## WORK TO BE COMPLETED
Report every line below that carries the word "calculateDistrictAdjacency".

## Saved entries
★ ★ ★ ★

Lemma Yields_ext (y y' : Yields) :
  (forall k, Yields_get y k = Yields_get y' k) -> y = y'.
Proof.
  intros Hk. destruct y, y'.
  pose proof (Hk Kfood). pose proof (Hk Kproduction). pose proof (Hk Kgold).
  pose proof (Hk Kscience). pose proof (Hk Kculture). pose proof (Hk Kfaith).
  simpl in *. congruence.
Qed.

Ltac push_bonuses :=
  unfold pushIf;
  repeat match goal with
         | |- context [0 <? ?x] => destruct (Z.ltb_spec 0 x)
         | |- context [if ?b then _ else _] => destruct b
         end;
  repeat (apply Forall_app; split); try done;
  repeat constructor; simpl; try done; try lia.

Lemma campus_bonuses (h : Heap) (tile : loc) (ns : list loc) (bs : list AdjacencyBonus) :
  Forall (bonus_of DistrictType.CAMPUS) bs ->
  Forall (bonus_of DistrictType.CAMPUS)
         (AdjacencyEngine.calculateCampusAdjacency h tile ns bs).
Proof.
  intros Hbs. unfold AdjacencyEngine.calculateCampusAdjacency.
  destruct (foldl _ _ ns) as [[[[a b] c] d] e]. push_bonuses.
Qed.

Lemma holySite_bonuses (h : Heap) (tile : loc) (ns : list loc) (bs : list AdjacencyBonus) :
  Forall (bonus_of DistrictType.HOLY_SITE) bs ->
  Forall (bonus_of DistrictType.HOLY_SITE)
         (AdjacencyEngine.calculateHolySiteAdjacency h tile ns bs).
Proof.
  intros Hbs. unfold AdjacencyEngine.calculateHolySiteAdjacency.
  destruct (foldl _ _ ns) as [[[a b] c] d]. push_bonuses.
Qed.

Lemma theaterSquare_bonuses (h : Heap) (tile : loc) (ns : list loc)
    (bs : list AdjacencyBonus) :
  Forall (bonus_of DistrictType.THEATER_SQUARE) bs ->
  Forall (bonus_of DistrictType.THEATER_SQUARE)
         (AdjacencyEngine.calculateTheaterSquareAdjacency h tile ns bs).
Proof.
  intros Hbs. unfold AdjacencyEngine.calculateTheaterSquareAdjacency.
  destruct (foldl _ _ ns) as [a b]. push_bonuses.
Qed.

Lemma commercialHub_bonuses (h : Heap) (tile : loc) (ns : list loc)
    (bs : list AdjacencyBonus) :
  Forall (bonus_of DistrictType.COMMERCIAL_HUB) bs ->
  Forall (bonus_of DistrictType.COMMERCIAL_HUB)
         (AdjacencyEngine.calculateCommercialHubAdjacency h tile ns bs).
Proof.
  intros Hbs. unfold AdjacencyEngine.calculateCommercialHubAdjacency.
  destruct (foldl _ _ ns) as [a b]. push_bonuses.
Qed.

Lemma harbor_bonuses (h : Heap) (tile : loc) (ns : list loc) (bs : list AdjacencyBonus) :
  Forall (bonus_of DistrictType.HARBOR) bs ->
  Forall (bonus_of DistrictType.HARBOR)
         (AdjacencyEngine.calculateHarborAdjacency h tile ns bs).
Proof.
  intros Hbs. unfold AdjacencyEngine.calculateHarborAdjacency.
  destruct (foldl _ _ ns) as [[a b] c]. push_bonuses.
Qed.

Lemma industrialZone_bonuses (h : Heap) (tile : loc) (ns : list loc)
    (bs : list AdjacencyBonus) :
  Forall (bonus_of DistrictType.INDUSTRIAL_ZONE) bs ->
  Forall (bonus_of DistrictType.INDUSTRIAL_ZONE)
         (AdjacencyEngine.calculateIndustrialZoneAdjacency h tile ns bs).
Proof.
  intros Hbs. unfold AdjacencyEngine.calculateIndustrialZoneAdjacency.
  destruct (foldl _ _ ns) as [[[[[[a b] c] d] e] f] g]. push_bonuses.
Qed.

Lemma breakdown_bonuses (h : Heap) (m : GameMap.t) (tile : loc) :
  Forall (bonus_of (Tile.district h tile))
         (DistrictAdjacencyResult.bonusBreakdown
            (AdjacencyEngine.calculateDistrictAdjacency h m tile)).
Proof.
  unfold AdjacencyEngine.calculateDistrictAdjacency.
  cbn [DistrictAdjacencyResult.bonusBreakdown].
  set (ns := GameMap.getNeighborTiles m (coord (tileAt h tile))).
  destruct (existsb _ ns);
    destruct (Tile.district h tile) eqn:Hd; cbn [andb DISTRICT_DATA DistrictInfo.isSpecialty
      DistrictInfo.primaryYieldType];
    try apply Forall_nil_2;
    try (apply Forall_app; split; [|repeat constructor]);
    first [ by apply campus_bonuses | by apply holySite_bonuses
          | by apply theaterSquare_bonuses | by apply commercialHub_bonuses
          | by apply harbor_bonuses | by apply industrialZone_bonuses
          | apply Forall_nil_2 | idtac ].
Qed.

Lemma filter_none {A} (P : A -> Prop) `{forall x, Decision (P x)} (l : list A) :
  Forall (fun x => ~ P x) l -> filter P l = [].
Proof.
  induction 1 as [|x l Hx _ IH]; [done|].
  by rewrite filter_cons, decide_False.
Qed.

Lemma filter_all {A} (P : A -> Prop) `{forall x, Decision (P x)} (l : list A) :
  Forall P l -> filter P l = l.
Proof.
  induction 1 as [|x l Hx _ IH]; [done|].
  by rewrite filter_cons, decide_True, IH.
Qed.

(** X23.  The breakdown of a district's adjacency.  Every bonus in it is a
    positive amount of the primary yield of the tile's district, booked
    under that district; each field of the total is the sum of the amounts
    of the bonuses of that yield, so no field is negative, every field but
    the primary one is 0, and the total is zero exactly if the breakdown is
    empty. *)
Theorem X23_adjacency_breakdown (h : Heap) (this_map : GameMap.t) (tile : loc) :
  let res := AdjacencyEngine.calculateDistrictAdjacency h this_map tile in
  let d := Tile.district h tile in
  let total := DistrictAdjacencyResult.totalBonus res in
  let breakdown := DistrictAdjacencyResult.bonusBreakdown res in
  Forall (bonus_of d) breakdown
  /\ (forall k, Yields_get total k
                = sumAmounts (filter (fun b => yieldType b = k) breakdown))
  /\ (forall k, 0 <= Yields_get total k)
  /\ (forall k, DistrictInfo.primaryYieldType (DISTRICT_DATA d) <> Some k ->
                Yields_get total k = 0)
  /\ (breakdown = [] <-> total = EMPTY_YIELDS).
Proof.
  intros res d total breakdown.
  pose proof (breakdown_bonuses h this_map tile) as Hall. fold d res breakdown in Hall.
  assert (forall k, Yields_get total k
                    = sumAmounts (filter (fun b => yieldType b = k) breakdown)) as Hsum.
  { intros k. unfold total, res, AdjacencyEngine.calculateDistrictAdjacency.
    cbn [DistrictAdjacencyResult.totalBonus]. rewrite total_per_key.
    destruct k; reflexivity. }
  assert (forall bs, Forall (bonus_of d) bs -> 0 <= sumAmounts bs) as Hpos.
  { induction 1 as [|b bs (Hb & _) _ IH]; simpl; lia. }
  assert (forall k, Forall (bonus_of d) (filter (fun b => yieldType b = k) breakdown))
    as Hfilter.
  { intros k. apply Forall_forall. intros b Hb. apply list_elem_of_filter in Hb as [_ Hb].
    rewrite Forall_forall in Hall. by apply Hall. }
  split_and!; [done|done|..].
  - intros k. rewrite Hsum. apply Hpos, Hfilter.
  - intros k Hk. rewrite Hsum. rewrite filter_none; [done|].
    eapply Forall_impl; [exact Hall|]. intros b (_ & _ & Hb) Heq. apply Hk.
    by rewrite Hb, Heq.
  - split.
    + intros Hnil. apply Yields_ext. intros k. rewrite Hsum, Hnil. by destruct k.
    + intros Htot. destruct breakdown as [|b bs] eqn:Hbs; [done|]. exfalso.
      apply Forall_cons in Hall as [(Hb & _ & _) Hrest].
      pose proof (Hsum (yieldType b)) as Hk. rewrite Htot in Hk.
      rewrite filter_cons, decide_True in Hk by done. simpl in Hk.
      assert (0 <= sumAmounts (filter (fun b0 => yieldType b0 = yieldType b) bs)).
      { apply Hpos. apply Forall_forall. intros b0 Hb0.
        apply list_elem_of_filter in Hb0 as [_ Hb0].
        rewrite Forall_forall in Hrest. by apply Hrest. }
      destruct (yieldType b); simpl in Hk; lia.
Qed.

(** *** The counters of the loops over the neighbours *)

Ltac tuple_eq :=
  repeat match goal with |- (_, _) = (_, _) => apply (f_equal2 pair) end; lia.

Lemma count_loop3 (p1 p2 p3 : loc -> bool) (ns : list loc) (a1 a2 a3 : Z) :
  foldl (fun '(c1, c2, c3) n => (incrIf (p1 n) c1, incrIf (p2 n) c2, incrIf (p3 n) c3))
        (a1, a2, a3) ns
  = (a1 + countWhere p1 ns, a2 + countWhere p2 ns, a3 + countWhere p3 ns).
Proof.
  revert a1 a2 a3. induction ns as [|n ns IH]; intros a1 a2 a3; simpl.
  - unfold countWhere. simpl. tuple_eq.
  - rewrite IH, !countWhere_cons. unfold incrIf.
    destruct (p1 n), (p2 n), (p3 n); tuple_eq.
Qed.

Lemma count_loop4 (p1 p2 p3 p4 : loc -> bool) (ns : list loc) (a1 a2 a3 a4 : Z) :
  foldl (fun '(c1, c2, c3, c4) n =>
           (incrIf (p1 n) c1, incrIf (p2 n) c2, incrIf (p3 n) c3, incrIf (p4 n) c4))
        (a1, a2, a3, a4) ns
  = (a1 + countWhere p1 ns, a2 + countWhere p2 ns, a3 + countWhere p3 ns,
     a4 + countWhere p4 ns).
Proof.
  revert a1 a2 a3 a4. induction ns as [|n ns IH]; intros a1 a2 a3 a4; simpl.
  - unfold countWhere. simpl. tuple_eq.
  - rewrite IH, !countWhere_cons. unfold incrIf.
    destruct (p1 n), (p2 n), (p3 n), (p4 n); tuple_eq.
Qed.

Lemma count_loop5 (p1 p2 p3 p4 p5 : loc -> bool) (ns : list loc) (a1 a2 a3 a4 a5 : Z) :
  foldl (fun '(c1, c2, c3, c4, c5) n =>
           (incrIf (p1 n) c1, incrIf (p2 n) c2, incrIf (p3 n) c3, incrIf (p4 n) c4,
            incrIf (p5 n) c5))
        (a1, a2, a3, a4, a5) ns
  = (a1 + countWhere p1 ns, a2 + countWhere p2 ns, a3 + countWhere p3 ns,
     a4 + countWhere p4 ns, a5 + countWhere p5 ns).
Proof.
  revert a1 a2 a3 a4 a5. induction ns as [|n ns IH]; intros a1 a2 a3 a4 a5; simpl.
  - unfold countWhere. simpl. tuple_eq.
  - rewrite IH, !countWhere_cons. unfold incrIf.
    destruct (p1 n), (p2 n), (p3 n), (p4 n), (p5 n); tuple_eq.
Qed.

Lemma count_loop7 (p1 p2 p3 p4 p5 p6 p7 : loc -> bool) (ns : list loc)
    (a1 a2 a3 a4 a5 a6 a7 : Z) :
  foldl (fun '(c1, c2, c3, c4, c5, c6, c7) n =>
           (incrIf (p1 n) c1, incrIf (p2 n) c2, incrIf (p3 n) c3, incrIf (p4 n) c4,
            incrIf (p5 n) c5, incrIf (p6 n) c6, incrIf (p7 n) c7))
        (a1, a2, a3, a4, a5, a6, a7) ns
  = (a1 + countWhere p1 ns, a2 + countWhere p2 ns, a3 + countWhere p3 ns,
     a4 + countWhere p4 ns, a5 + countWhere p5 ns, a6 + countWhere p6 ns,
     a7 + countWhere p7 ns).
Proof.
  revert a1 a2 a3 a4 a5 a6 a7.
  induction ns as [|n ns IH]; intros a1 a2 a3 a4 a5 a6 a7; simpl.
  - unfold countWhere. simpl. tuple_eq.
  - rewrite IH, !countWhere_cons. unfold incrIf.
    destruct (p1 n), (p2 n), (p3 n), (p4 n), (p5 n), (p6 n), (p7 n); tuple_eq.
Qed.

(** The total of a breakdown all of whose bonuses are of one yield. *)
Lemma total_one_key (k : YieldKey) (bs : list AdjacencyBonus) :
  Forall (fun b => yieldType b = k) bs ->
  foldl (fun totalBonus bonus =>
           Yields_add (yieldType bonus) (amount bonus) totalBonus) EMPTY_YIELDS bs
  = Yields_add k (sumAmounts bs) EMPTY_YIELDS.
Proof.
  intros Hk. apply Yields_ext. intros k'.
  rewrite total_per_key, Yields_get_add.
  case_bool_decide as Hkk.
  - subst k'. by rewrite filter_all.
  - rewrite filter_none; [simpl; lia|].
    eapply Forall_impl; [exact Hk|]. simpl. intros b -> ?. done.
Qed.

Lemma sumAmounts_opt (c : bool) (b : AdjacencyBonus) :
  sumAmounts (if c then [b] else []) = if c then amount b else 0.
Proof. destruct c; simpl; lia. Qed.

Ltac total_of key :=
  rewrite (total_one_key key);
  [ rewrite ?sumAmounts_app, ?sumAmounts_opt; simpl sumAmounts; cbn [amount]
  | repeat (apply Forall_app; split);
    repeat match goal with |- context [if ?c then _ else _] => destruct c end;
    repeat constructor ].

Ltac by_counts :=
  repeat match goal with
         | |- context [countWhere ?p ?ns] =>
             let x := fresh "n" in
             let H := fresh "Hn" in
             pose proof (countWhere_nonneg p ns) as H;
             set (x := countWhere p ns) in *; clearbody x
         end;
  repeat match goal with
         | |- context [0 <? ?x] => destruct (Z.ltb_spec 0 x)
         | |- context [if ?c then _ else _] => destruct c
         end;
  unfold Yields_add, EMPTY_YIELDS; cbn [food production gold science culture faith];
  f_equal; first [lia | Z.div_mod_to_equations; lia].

★ ★ ★ ★

## PROBLEM SOLUTION
            (AdjacencyEngine.calculateDistrictAdjacency h m tile)).
  unfold AdjacencyEngine.calculateDistrictAdjacency.
  let res := AdjacencyEngine.calculateDistrictAdjacency h this_map tile in
  { intros k. unfold total, res, AdjacencyEngine.calculateDistrictAdjacency.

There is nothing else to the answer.